Top Tips for Dieting. Get that fabulous figure you’ve always craved by following these dieting tips.

Step 1: DON’T ‘GO ON A DIET’ : CHANGE YOUR DIET
This may seem like surprising advice in a video about dieting, but it’s well known that when you cut down your normal food intake, your body goes into famine mode, and your metabolism slows down.
That means that, when you start eating normally again, you store fat more rapidly than before, and put on the weight you worked so hard to lose.

Many diets insist on a restrictive regime or an unusual combination of foods. There is no way that you can keep this up for long – so when you get fed up you start eating all the wrong foods and the weight goes back on again.

Step 2: THINK POSITIVE – THINK HEALTHY
Visualise yourself as you want to be, slimmer and healthier. Dieting doesn’t have to mean deprivation when you focus on what you really want.

Change how you think about food, remembering that image of you as you want to be, and focus on all the foods you CAN eat while losing weight and CAN keep on eating for the rest of your life.
Don’t focus on what you CAN’T eat.
At least three times a day, concentrate on how you see yourself in future, as permanently healthier and slimmer; then think about what you will be eating today.

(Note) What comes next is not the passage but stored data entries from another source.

(** * Portfolio page scripts (src/js/app.js): a shallow embedding

    The page script is modelled component by component, each over the slice
    of the shared [state] object and of the host (DOM, localStorage,
    animation-frame queue) it touches:

    - [JsString]   strings as sequences of UTF-16 code units, [trim], and the
                   regular expressions needed for the e-mail pattern;
    - [Form]       [validateField], [showFieldError], [handleFormSubmit];
    - [Theme]      [updateTheme], [toggleTheme];
    - [Particles]  [createParticles], [animateParticles];
    - [Loop]       [animate], [startAnimation] and the visibility handler;
    - [Carousel]   width measurement with its fallback, and [step];
    - [Typewriter] [setupTypewriter] and its timer callback;
    - [ScrollSpy]  the section observer's callback;
    - [Lightbox]   [openModal], [closeModal] and the track's click listener;
    - [CarouselEvents] the carousel's frames together with its pointer and
                   focus listeners;
    - [FormChecks] what a submission checks, stated on the form's data.

    The definitions come first; the properties follow, one module of facts
    per component ([FormFacts], [ThemeFacts], [CarouselFacts], [LoopFacts],
    [ParticlesFacts]).  The statements marked C1 to C10 are the properties
    the specification lists for the script; those marked X, in the modules
    after them, are further properties read off the code.

    Numbers: a JavaScript number is idealised as a real ([R]); rounding and
    overflow of IEEE doubles (and the single-precision storage of a
    Float32Array) are not modelled.  Where the script itself tests for NaN
    or infinities (the carousel's width fallback) the number type [jsnum]
    carries them explicitly. *)

From Stdlib Require Import ZArith NArith List String Ascii Bool Lia Reals Lra.
From stdpp Require Import base option list strings gmap.
Import ListNotations.

(* ===================================================================== *)
(** ** Strings *)
(* ===================================================================== *)

Module JsString.

(** A JavaScript string is a sequence of 16-bit code units; [length] counts
    code units. *)
Definition jsstring := list N.

Definition of_string (s : string) : jsstring :=
  map N_of_ascii (list_ascii_of_string s).

(** WhiteSpace and LineTerminator code points of ECMAScript: what
    [String.prototype.trim] strips and what [\s] matches. *)
Definition isWhiteSpace (c : N) : bool :=
  ((9 <=? c) && (c <=? 13) || (c =? 32) || (c =? 160) || (c =? 5760)
   || (8192 <=? c) && (c <=? 8202)
   || (c =? 8232) || (c =? 8233) || (c =? 8239) || (c =? 8287)
   || (c =? 12288) || (c =? 65279))%N.

Fixpoint trimStart (s : jsstring) : jsstring :=
  match s with
  | c :: s' => if isWhiteSpace c then trimStart s' else s
  | [] => []
  end.

Definition trimEnd (s : jsstring) : jsstring := rev (trimStart (rev s)).

Definition trim (s : jsstring) : jsstring := trimEnd (trimStart s).

(** A string is [trimmed] when it neither starts nor ends with white
    space. *)
Definition trimmed (s : jsstring) : Prop :=
  (forall c s', s = c :: s' -> isWhiteSpace c = false) /\
  (forall c s', s = s' ++ [c] -> isWhiteSpace c = false).

(** Regular expressions over code units, as far as the script's one pattern
    needs them: character classes, sequence, alternation, iteration. *)
Inductive regex : Type :=
| Void : regex
| Eps : regex
| Class : (N -> bool) -> regex
| Seq : regex -> regex -> regex
| Alt : regex -> regex -> regex
| Star : regex -> regex.

Definition Plus (r : regex) : regex := Seq r (Star r).

Fixpoint nullable (r : regex) : bool :=
  match r with
  | Void => false
  | Eps => true
  | Class _ => false
  | Seq r1 r2 => nullable r1 && nullable r2
  | Alt r1 r2 => nullable r1 || nullable r2
  | Star _ => true
  end.

Fixpoint deriv (c : N) (r : regex) : regex :=
  match r with
  | Void => Void
  | Eps => Void
  | Class p => if p c then Eps else Void
  | Seq r1 r2 =>
      if nullable r1 then Alt (Seq (deriv c r1) r2) (deriv c r2)
      else Seq (deriv c r1) r2
  | Alt r1 r2 => Alt (deriv c r1) (deriv c r2)
  | Star r1 => Seq (deriv c r1) (Star r1)
  end.

(** [matches r s]: the whole of [s] is in the language of [r], i.e.
    [/^r$/.test(s)]. *)
Fixpoint matches (r : regex) (s : jsstring) : bool :=
  match s with
  | [] => nullable r
  | c :: s' => matches (deriv c r) s'
  end.

(** The language of a regular expression, to state what [matches] decides. *)
Inductive lang : regex -> jsstring -> Prop :=
| lang_eps : lang Eps []
| lang_class p c : p c = true -> lang (Class p) [c]
| lang_seq r1 r2 s1 s2 : lang r1 s1 -> lang r2 s2 -> lang (Seq r1 r2) (s1 ++ s2)
| lang_alt_l r1 r2 s : lang r1 s -> lang (Alt r1 r2) s
| lang_alt_r r1 r2 s : lang r2 s -> lang (Alt r1 r2) s
| lang_star_nil r : lang (Star r) []
| lang_star_cons r s1 s2 : lang r s1 -> lang (Star r) s2 -> lang (Star r) (s1 ++ s2).

(** [[^\s@]]: any code unit that is neither white space nor ["@"]. *)
Definition notSpaceNorAt (c : N) : bool := negb (isWhiteSpace c) && negb (c =? 64)%N.

(** [/^[^\s@]+@[^\s@]+\.[^\s@]+$/] (line 175). *)
Definition emailRegex : regex :=
  Seq (Plus (Class notSpaceNorAt))
    (Seq (Class (N.eqb 64))
       (Seq (Plus (Class notSpaceNorAt))
          (Seq (Class (N.eqb 46))
             (Plus (Class notSpaceNorAt))))).

End JsString.

(* ===================================================================== *)
(** ** Contact form *)
(* ===================================================================== *)

Module Form.
Import JsString.

(** A form control: its [name], current [value], the value [reset()] puts
    back, and whether its class list holds ["error"].  The controls are
    those of the contact form: text inputs and text areas, none of them
    disabled, so each one with a non-empty name has an entry in the form
    data. *)
Record Field := mkField {
  name : string;
  value : jsstring;
  defaultValue : jsstring;
  errorClass : bool
}.

(** An error element ([<name>-error]): its text and whether its class list
    holds ["show"]. *)
Record ErrorElement := mkErr {
  textContent : string;
  shown : bool
}.

(** The part of the document the form code touches: the controls of the
    contact form in tree order, the elements reachable by id, and the number
    of success notices appended to the body. *)
Record Page := mkPage {
  fields : list Field;
  byId : gmap string ErrorElement;
  notices : nat
}.

(** The [switch] of [validateField] on the trimmed value: the pair
    [(isValid, errorMessage)] it ends with. *)
Definition validate (fieldName : string) (rawValue : jsstring) : bool * string :=
  let value := trim rawValue in
  if String.eqb fieldName "name" then
    if (length value =? 0)%nat then (false, "Name is required")
    else if (length value <? 2)%nat then (false, "Name must be at least 2 characters")
    else (true, "")
  else if String.eqb fieldName "email" then
    if (length value =? 0)%nat then (false, "Email is required")
    else if negb (matches emailRegex value) then (false, "Please enter a valid email address")
    else (true, "")
  else if String.eqb fieldName "message" then
    if (length value =? 0)%nat then (false, "Message is required")
    else if (length value <? 10)%nat then (false, "Message must be at least 10 characters")
    else (true, "")
  else (true, "").

Definition setErrorClass (b : bool) (f : Field) : Field :=
  mkField (name f) (value f) (defaultValue f) b.

(** [showFieldError(field, message, hasError)], for the control at index [i]. *)
Definition showFieldError (i : nat) (message : string) (hasError : bool) (p : Page) : Page :=
  match fields p !! i with
  | None => p
  | Some f =>
      let id := (name f ++ "-error")%string in
      let fs := <[i := setErrorClass hasError f]> (fields p) in
      let els :=
        match byId p !! id with
        | None => byId p
        | Some _ =>
            if hasError then <[id := mkErr message true]> (byId p)
            else <[id := mkErr "" false]> (byId p)
        end in
      mkPage fs els (notices p)
  end.

(** [validateField(field)], for the control at index [i]. *)
Definition validateField (i : nat) (p : Page) : bool * Page :=
  match fields p !! i with
  | None => (true, p)
  | Some f =>
      let '(isValid, errorMessage) := validate (name f) (value f) in
      let p1 := mkPage (<[i := setErrorClass false f]> (fields p)) (byId p) (notices p) in
      (isValid, showFieldError i errorMessage (negb isValid) p1)
  end.

Definition clearError (i : nat) (p : Page) : Page := showFieldError i "" false p.

(** [form.querySelector('[name="key"]')]: the first control of that name. *)
Fixpoint querySelectorName (key : string) (fs : list Field) (i : nat) : option nat :=
  match fs with
  | [] => None
  | f :: fs' => if String.eqb (name f) key then Some i
                else querySelectorName key fs' (S i)
  end.

(** [Object.keys(Object.fromEntries(new FormData(form)))]: the names of the
    named controls, each once. *)
Fixpoint dedup (seen : list string) (ks : list string) : list string :=
  match ks with
  | [] => []
  | k :: ks' => if existsb (String.eqb k) seen then dedup seen ks'
                else k :: dedup (k :: seen) ks'
  end.

Definition formKeys (fs : list Field) : list string :=
  dedup [] (filter (fun k => negb (String.eqb k "")) (map name fs)).

Definition showSuccessMessage (p : Page) : Page :=
  mkPage (fields p) (byId p) (S (notices p)).

Definition resetField (f : Field) : Field :=
  mkField (name f) (defaultValue f) (defaultValue f) (errorClass f).

Definition reset (p : Page) : Page :=
  mkPage (map resetField (fields p)) (byId p) (notices p).

(** The [forEach] over the keys, threading [isValid] and the page. *)
Fixpoint validateAll (keys : list string) (isValid : bool) (p : Page) : bool * Page :=
  match keys with
  | [] => (isValid, p)
  | key :: keys' =>
      match querySelectorName key (fields p) 0 with
      | None => validateAll keys' isValid p
      | Some i =>
          let '(ok, p') := validateField i p in
          validateAll keys' (if ok then isValid else false) p'
      end
  end.

Definition handleFormSubmit (p : Page) : Page :=
  let '(isValid, p') := validateAll (formKeys (fields p)) true p in
  if isValid then reset (showSuccessMessage p') else p'.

Step 3: QUICK FIX DIETS ONLY WORK SHORT-TERM
Immediate results are guaranteed with quick fix diets.But most of us can’t keep them up for long, and it could be that the first few pounds you lose are not fat, just excess water.
Beware the diets that cut out a major food group, or invite you to eat one type of food in isolation. You will lose weight, but to keep it off you need to find a sustainable diet.

Step 4: KEEP A FOOD DIARY
Eat as you normally do for one week, and keep a note of EVERYTHING that you eat, WHEN you eat it and WHY you eat it.This will help you understand what triggers your desire for food. Your diary will help you become aware of these triggers so you can choose to avoid them

Step 5: LEARN WHAT YOU NEED TO KNOW
Throw away the faddist diet books – but do read books that advocate healthy eating combined with reasonable exercise.There’s plenty of information on the web, including the UK’s Food Standards Agency website.Did you know that there’s a healthy weight for YOU? It’s different for everyone and the eat well website shows you how to work out yours.The BBC website’s Healthy Living section is also useful, with pages on weight and nutrition, giving information on sensible slimming, how to stay motivated, and how to stay at your ideal weight.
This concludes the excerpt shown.